Karin Chenoweth visited two large, suburban high schools recently, both serving significant numbers of middle-class and working-class African-American families. Chenoweth, the author of How It’s Being Done: Urgent Lessons from Unexpected Schools, explains that at both schools, there’s been a lot of “assumptive teaching” going on. That means
…teachers assume a great deal of background knowledge among their students and have not done the essential work of determining what their students really know, what more they need to learn, and then figuring out how to teach them.
At one of the schools, teachers and administrators “know that their long tradition of teachers teaching in isolation with no accountability for the success of their students is part of what nurtures that “assumptive teaching,” Chenoweth writes at Britannica Blog. The second school, however, seems less willing to change its ways.

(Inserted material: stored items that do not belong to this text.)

(* ===== verification/Configuration.v ===== *)
(** * The configuration of the server and the environment of the client

    [server/src/runtime_configuration.cpp], with the choice of a backend
    ([remote/listener.hpp]) and of a discovery service ([remote/discovery.hpp]), and
    what the client library reads from its environment ([common/env.hpp],
    [posix/utils/env.hpp]).  What the [args] library makes of the command line, the
    environment variables and [realpath] are parameters. *)
From S2P Require Import Prelude Text ClientManager Server PosixPath.
#[local] Arguments String.append !_ _ /.

(** ** Numbers *)

Definition environment : Type := string -> option string.

(** [std::strtoll] and [strtol] in base 10: both have 64 bits, what is not a number
    is 0. *)
Definition strtol (s : string) : Z := match scan_ld s with Some (n, _) => n | None => 0 end.
Definition env_number (env : environment) (name : string) (default_value : Z) : Z :=
  match env name with None => default_value | Some value => strtol value end.

(** [std::stoi]: the value and the number of characters it has. *)
Definition stoi (s : string) : outcome (Z * nat) :=
  match scan_ld s with
  | None => Throw "std::invalid_argument"
  | Some (n, rest) =>
      if bool_decide (int32 n) then Done (n, (String.length s - String.length rest)%nat) else Throw "std::out_of_range"
  end.

(** ** Constants *)

Definition CAPIO_MCAST_ADV_DEFAULT_ADDR : string := "224.0.0.2".
Definition CAPIO_MCAST_ADV_DEFAULT_PORT : Z := 22334.
Definition CAPIO_MTCL_DEFAULT_PROTOCOL : string := "TCP".
Definition CAPIO_MTCL_DEFAULT_PORT : Z := 7600.
Definition CAPIO_MTCL_DEFAULT_POLL_INTERVAL : Z := 1000000.
Definition CAPIO_MCAST_PROTO_FLAG : string := "mcast".
Definition CAPIO_FS_PROTO_FLAG : string := "fs".
Definition CAPIO_FS_DEFAULT_TOKEN_DIRECTORY : string := ".capio_tokens/".
Definition CAPIO_DEFAULT_WORKFLOW_NAME : string := "CAPIO".
Definition CAPIO_CACHE_LINES_DEFAULT : Z := 10.
Definition CAPIO_CACHE_LINE_SIZE_DEFAULT : Z := 256 * 1024.

(** ** The server *)

(** What the parser of the command line found. *)
Record Flags : Type := {
  resolve_prefix : option string;
  config_flag : option string;
  noConfigFile : bool;
  backend_flag : option string;
  discovery_flag : option string;
  mcast_addr_flag : option string;
  mcast_port_flag : option Z;
  token_directory_flag : option string;
  backend_options_flag : option string;
  continueOnErrorFlag : bool;
  mem_only_flag : bool
}.
Inductive cli : Type := Parsed (f : Flags) | Help | ParseError (what : string).

Record RuntimeConfiguration : Type := {
  capio_dir : string;
  continue_on_error : bool;
  cache_lines : Z;
  cache_line_size : Z;
  file_initial_size : Z;
  prefetch_data_size : Z;
  discovery_type : string;
  mcast_address : string;
  mcast_port : Z;
  token_directory : string;
  backend_name : string;
  mtcl_protocol : string;
  mtcl_port : Z;
  mtcl_poll_interval : Z;
  capio_cl_config_path : string;
  capio_cl_resolve_path : string;
  capio_cl_dynamic_config : bool;
  store_all_in_memory : bool
}.
(* ===== verification/ServerMain.v ===== *)
(** * The start and the end of a server

    [capio_server.cpp]: [main] makes the parts of the server and runs its two
    threads, which a semaphore orders; [utils/signals.hpp]: the handler of the
    signals takes the parts down again.  [Machine] is what outlives or precedes
    the server on its node: the objects of the queues, the canaries, the token
    files; with the state of the server and its connections.  The queues
    [ClientManager] makes for its clients are its members, so that their
    objects come and go with the entries of its maps.

    A handler of a request or a message runs in one step: the mutexes of the
    storage that make it so are not followed further. *)
From S2P Require Import Prelude Text Memory Semaphore Queue RingThreads QueueObjects.
From S2P Require Import ClientManager Locations Server StorageManager Handlers RemoteHandlers ServerInv ServerProps.
From S2P Require Import Requests RemoteText Mtcl Mpi PosixPath Configuration Discovery.
#[local] Arguments String.append !_ _ /.

(** ** The queues of the clients *)

Definition CAPIO_REQ_BUFF_CNT : Z := 512.

Section Queues.
Variables (workflow : string) (lines line_size : Z).

Definition slots_of (c : channel) : Z := match c with QueueObjects.Requests | Responses _ => CAPIO_REQ_BUFF_CNT | _ => lines end.
Definition size_of (c : channel) : Z :=
  match c with QueueObjects.Requests => Z.of_nat CAPIO_REQ_MAX_SIZE | Responses _ => 8 | _ => line_size end.
Definition make_channel (c : channel) : M Ipc unit :=
  Queue_open workflow (channel_name c) (channel_kind c) (slots_of c) (size_of c).
Definition drop_channel (c : channel) : M Ipc unit := Queue_destroy workflow (channel_name c) (channel_kind c).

Some of them visibly recoiled when I said that highly successful schools with significant percentages of minority and low-income students achieve success by collaborating on careful plans of instruction mapped to state or college-preparatory standards, complete with common formative assessments and data systems so they can track how well each of their students is doing and ensure that each of them gets the help they need.
Chenoweth, one of our best and most knowledgeable chroniclers of classroom practice, clearly looks askance at ”assumptive teaching.” But it’s worth asking if the lack of a coherent curriculum isn’t the thing that should go instead. With no common body of shared knowledge in elementary and middle school, high school teachers can’t reliably know what content and skills students arrive with. Thus every student is a blank slate and must be constantly assessessed and reassessed to determine what they know. Student mobility further complicates matters. The teacher can take nothing for granted.
Indeed, student mobility may be the best argument for a common curriculum in elementary and middle school. The deleterious effects of moving on student achievement is well-documented, and highly mobile, low-SES students suffer disproportionately. If there were some reliable commonality of content from grade to grade and school to school, at least within districts, students might spend less time catching up and more time learning.
The same is true for assumptive teaching. Time spent amassing an inventory of student skills and background knowledge is time not spent learning new things. “Meet the children where they are” is a standard teaching homily. Isn’t is merely making a virtue of necessity? In the absence of a common curriculum, standards and assessments we have to meet them where they are. We have no idea where they have been.